The weather is getting cold quickly, with that in mind, the Boise and Meridian Fire Departments want to share some reminders when it comes to carbon monoxide (CO).
Carbon monoxide is often called the invisible killer. It is an odorless, colorless gas created when fuels (such as gasoline, wood, coal, natural gas, propane, oil, and methane) burn incompletely. In the home, heating and cooking equipment that burn fuel are potential sources of CO. Vehicles or generators running in an attached garage can also produce dangerous levels of CO. A person can be poisoned by a small amount of CO over a longer period or by a large amount of CO over a shorter amount of time. CO poisoning can be confused with flu symptoms, food poisoning and other illnesses. Some symptoms include shortness of breath, nausea, dizziness, light headedness or headaches. High levels of CO can be fatal, causing death within minutes.
- CO alarms should be installed in a central location outside each sleeping area and on every level of the home and in other locations where required by applicable laws, codes or standards.
- For the best protection, interconnect all CO alarms throughout the home.
- Choose a CO alarm that has the label of a recognized testing laboratory.

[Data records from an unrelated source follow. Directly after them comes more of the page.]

(** * Reconciliation commands of the gas-agency back office

    A shallow embedding of the CSV import and report management commands
    ([populate_consumers], [populate_consumers_route],
    [find_duplicate_ration_cards], [find_duplicate_sv_numbers],
    [shared_bluebook], [generate_bluebook_reports],
    [validate_consumer_addresses], [process_areas]) together with the
    parts of the Python runtime, of pandas and of the Django ORM that
    these commands call.

    Conventions.
    - A Python [str] is a [string]; every [ascii] stands for the code
      point of the same number, so the strings of the model are the
      Python strings over U+0000..U+00FF.
    - A data frame is the list of its rows in file order, after
      [read_csv(..., dtype=str).fillna('')]: every cell is a string and
      every column the commands read is present.
    - A command that reads its file with [csv.DictReader] has two
      layers: the loop over the rows of a file that was read, and the
      command from the file on, where an unreadable file, a missing
      column or a short row makes it raise.
    - Code that can raise returns a [result]; code that talks to the
      database is a function from the store to a [result] and a store. *)

From Stdlib Require Import ZArith String Ascii List Bool Lia.
From stdpp Require Import base option list gmap strings sorting.

Open Scope string_scope.
Open Scope Z_scope.

Set Warnings "-clear-no-such-hyp".

(** ** The Python runtime *)

Module Py.

(** The exception classes the commands can meet. *)
Inductive exn : Set :=
  | ValueError
  | OverflowError
  | IndexError
  | IntegrityError
  | DataError
  | CommandError.

Inductive result (A : Type) : Type :=
  | Ok (a : A)
  | Raise (e : exn).
Arguments Ok {A} a.
Arguments Raise {A} e.

Definition bind {A B} (r : result A) (k : A -> result B) : result B :=
  match r with
  | Ok a => k a
  | Raise e => Raise e
  end.

Definition is_ok {A} (r : result A) : bool :=
  match r with Ok _ => true | Raise _ => false end.

Declare Scope py_scope.
Delimit Scope py_scope with py.
Notation "x <- m ;; k" := (bind m (fun x => k))
  (at level 20, m at level 99, k at level 200, only parsing) : py_scope.
Notation "' p <- m ;; k" := (bind m (fun x => match x with p => k end))
  (at level 20, p pattern, m at level 99, k at level 200, only parsing) : py_scope.

(** *** Characters *)

Definition ord (c : ascii) : N := N_of_ascii c.

Definition between (lo hi n : N) : bool := ((lo <=? n) && (n <=? hi))%N.

(** [str.isdecimal] on one character: general category Nd.  Below
    U+0100 these are the ASCII digits. *)
Definition isdecimal_char (c : ascii) : bool := between 48 57 (ord c).

(** [str.isdigit] on one character: Numeric_Type Digit or Decimal.
    Below U+0100 these are the ASCII digits and the superscripts
    U+00B2, U+00B3 and U+00B9. *)
Definition isdigit_char (c : ascii) : bool :=
  isdecimal_char c
  || (ord c =? 178)%N || (ord c =? 179)%N || (ord c =? 185)%N.

(** [str.isspace] on one character; also the class [\s] of [re]. *)
Definition isspace_char (c : ascii) : bool :=
  between 9 13 (ord c) || between 28 32 (ord c)
  || (ord c =? 133)%N || (ord c =? 160)%N.

(** The blanks that [int()] and [float()] skip around a literal: the C
    [isspace] set, and the Unicode spaces outside ASCII. *)
Definition isblank_num (c : ascii) : bool :=
  between 9 13 (ord c) || (ord c =? 32)%N
  || (ord c =? 133)%N || (ord c =? 160)%N.

Definition is_char (n : N) (c : ascii) : bool := (ord c =? n)%N.

(** ASCII lower-casing of one character (used on keywords only). *)
Definition ascii_lower (c : ascii) : ascii :=
  if between 65 90 (ord c) then ascii_of_N (ord c + 32) else c.

(** [str.upper] on one ASCII character. *)
Definition ascii_upper (c : ascii) : ascii :=
  if between 97 122 (ord c) then ascii_of_N (ord c - 32) else c.

(** *** Strings *)

(** Truth value of a string: non-empty. *)
Definition truthy (s : string) : bool :=
  match s with EmptyString => false | String _ _ => true end.

Fixpoint all_chars (p : ascii -> bool) (s : string) : bool :=
  match s with
  | EmptyString => true
  | String c s' => p c && all_chars p s'
  end.

(** [s.isdigit()]: at least one character and all of them digits. *)
Definition isdigit (s : string) : bool := truthy s && all_chars isdigit_char s.

Definition isdecimal (s : string) : bool :=
  truthy s && all_chars isdecimal_char s.

Fixpoint lstrip_with (p : ascii -> bool) (s : string) : string :=
  match s with
  | EmptyString => EmptyString
  | String c s' => if p c then lstrip_with p s' else s
  end.

Fixpoint rstrip_with (p : ascii -> bool) (s : string) : string :=
  match s with
  | EmptyString => EmptyString
  | String c s' =>
      let t := rstrip_with p s' in
      if p c && negb (truthy t) then EmptyString else String c t
  end.

Definition strip_with (p : ascii -> bool) (s : string) : string :=
  rstrip_with p (lstrip_with p s).

(** [s.strip()] *)
Definition strip (s : string) : string := strip_with isspace_char s.

(** [s.replace(c, '', 1)] for a one-character [c]. *)
Fixpoint remove_first (p : ascii -> bool) (s : string) : string :=
  match s with
  | EmptyString => EmptyString
  | String c s' => if p c then s' else String c (remove_first p s')
  end.

Fixpoint remove_all (p : ascii -> bool) (s : string) : string :=
  match s with
  | EmptyString => EmptyString
  | String c s' =>
      if p c then remove_all p s' else String c (remove_all p s')
  end.

(** [s.split(c, 1)]: the text before the first [c], and the text after
    it when there is a [c]. *)
Fixpoint split_once (p : ascii -> bool) (s : string)
  : string * option string :=
  match s with
  | EmptyString => (EmptyString, None)
  | String c s' =>
      if p c then (EmptyString, Some s')
      else let '(a, b) := split_once p s' in (String c a, b)
  end.

(** [s.split(c)[0]] *)
Definition split_head (p : ascii -> bool) (s : string) : string :=
  fst (split_once p s).

(** [b.startswith(a)] *)
Fixpoint starts_with (b a : string) : bool :=
  match a, b with
  | EmptyString, _ => true
  | String _ _, EmptyString => false
  | String c a', String d b' =>
      if ascii_dec c d then starts_with b' a' else false
  end.

(** [a in b] on strings: [a] occurs in [b] as a contiguous block. *)
Fixpoint contains (b a : string) : bool :=
  starts_with b a
  || match b with
     | EmptyString => false
     | String _ b' => contains b' a
     end.

Fixpoint map_chars (f : ascii -> ascii) (s : string) : string :=
  match s with
  | EmptyString => EmptyString
  | String c s' => String (f c) (map_chars f s')
  end.

(** [s.upper()] for a string of ASCII characters; other characters
    are left as they are. *)
Definition upper_ascii (s : string) : string := map_chars ascii_upper s.

(** *** int() *)

Definition digit_val (c : ascii) : Z := Z.of_N (ord c) - 48.

(** Value of a string of ASCII digits, most significant first. *)
Fixpoint digits_value (acc : Z) (s : string) : Z :=
  match s with
  | EmptyString => acc
  | String c s' => digits_value (10 * acc + digit_val c) s'
  end.

(** Underscores of a numeric literal stand between two digits. *)
Fixpoint underscores_ok (prev : option ascii) (s : string) : bool :=
  match s with
  | EmptyString =>
      match prev with Some p => negb (is_char 95 p) | None => true end
  | String c s' =>
      (if is_char 95 c
       then match prev with Some p => isdecimal_char p | None => false end
       else match prev with
            | Some p => if is_char 95 p then isdecimal_char c else true
            | None => true
            end)
      && underscores_ok (Some c) s'
  end.

(** An optional sign: [true] for minus. *)
Definition split_sign (s : string) : bool * string :=
  match s with
  | String c s' =>
      if is_char 45 c then (true, s')
      else if is_char 43 c then (false, s')
      else (false, s)
  | EmptyString => (false, s)
  end.

(** [sys.int_info.default_max_str_digits] *)
Definition int_max_str_digits : nat := 4300.

(** [int(s)] for a string [s]. *)
Definition int (s : string) : result Z :=
  let '(neg, body) := split_sign (strip_with isblank_num s) in
  let digits := remove_all (is_char 95) body in
  if underscores_ok None body && isdecimal digits then
    if (int_max_str_digits <? String.length digits)%nat then Raise ValueError
    else
      let v := digits_value 0 digits in
      Ok (if neg then - v else v)
  else Raise ValueError.

(** *** float() *)

(** A binary64 value: not-a-number, an infinity, or [m * 2^e] with a
    sign, where [0 <= m <= 2^53 - 1] and [-1074 <= e <= 971]. *)
Inductive pyfloat : Set :=
  | FNaN
  | FInf (neg : bool)
  | FFin (neg : bool) (m : Z) (e : Z).

(** The quotient [n / (d * 2^e)], rounded down, and what is left. *)
Definition scaled_div (n d e : Z) : Z * Z * Z :=
  let num := if 0 <=? e then n else n * 2 ^ (- e) in
  let den := if 0 <=? e then d * 2 ^ e else d in
  (num / den, num mod den, den).

(** The binary64 nearest to [n / d] (ties to even), for [0 < n] and
    [0 < d]; [None] when the result overflows. *)
Definition round_ratio (n d : Z) : option (Z * Z) :=
  let e0 := Z.log2 n - Z.log2 d - 52 in
  let '(q0, _, _) := scaled_div n d e0 in
  let e1 := if q0 <? 2 ^ 52 then e0 - 1 else e0 in
  let e := Z.max e1 (-1074) in
  let '(q, r, den) := scaled_div n d e in
  let m :=
    if 2 * r <? den then q
    else if den <? 2 * r then q + 1
    else if Z.even q then q else q + 1 in
  let '(m, e) := if m =? 2 ^ 53 then (2 ^ 52, e + 1) else (m, e) in
  if 971 <? e then None else Some (m, e).

(** The float nearest to [n * 10^k]. *)
Definition float_of_decimal (neg : bool) (n k : Z) : pyfloat :=
  if n =? 0 then FFin neg 0 (-1074)
  else
    let r := if 0 <=? k then round_ratio (n * 10 ^ k) 1
             else round_ratio n (10 ^ (- k)) in
    match r with
    | Some (m, e) => FFin neg m e
    | None => FInf neg
    end.

(** An exponent part [e[+-]ddd]; the string starts after the [e]. *)
Definition parse_exponent (s : string) : option Z :=
  let '(neg, ds) := split_sign s in
  if isdecimal ds
  then Some (if neg then - digits_value 0 ds else digits_value 0 ds)
  else None.

Definition is_e (c : ascii) : bool := is_char 101 c || is_char 69 c.

(** [float(s)] for a string [s]. *)
Definition float (s : string) : result pyfloat :=
  let t := strip_with isblank_num s in
  if negb (underscores_ok None t) then Raise ValueError
  else
    let '(neg, body) := split_sign (remove_all (is_char 95) t) in
    let low := map_chars ascii_lower body in
    if (low =? "inf")%string || (low =? "infinity")%string then Ok (FInf neg)
    else if (low =? "nan")%string then Ok FNaN
    else
      let '(mant, ex) := split_once is_e body in
      let '(ip, fp) := split_once (is_char 46) mant in
      let fp := match fp with Some f => f | None => EmptyString end in
      let ds := (ip ++ fp)%string in
      if all_chars isdecimal_char ip && all_chars isdecimal_char fp
         && truthy ds
      then
        match ex with
        | None =>
            Ok (float_of_decimal neg (digits_value 0 ds)
                  (- Z.of_nat (String.length fp)))
        | Some es =>
            match parse_exponent es with
            | Some k =>
                Ok (float_of_decimal neg (digits_value 0 ds)
                      (k - Z.of_nat (String.length fp)))
            | None => Raise ValueError
            end
        end
      else Raise ValueError.

(** [int(x)] for a float [x]: truncation towards zero. *)
Definition int_of_float (x : pyfloat) : result Z :=
  match x with
  | FNaN => Raise ValueError
  | FInf _ => Raise OverflowError
  | FFin neg m e =>
      let v := if 0 <=? e then m * 2 ^ e else m / 2 ^ (- e) in
      Ok (if neg then - v else v)
  end.

(** *** datetime.strptime(s, '%b %d, %Y').date() *)

Record date : Set := mkdate { year : Z; month : Z; day : Z }.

- Test CO alarms at least once a month.
- If the CO alarm sounds, immediately move to a fresh air location outdoors or by an open window or door. Call for help from a fresh air location and stay there until emergency personnel.
- If you need to warm a vehicle, remove it from the garage immediately after starting it.
- Do not run a vehicle or other fueled engine or motor indoors, even if garage doors are open.
- During and after a snowstorm, make sure vents for the dryer, furnace, stove, and fireplace are clear of snow build-up.
- A generator should be used in a well-ventilated location outdoors away from windows, doors and vent openings.
- Gas or charcoal grills can produce CO — only use outside.
“We recommend buying a CO detector that has a digital display. That way you can see what the reading is if the alarm goes off. If your alarm does go off, exit the building and wait for the fire department to come check out your residence to see if they can find the problem,” said Joe Bongiorno, Deputy Chief – Fire Marshal Meridian Fire.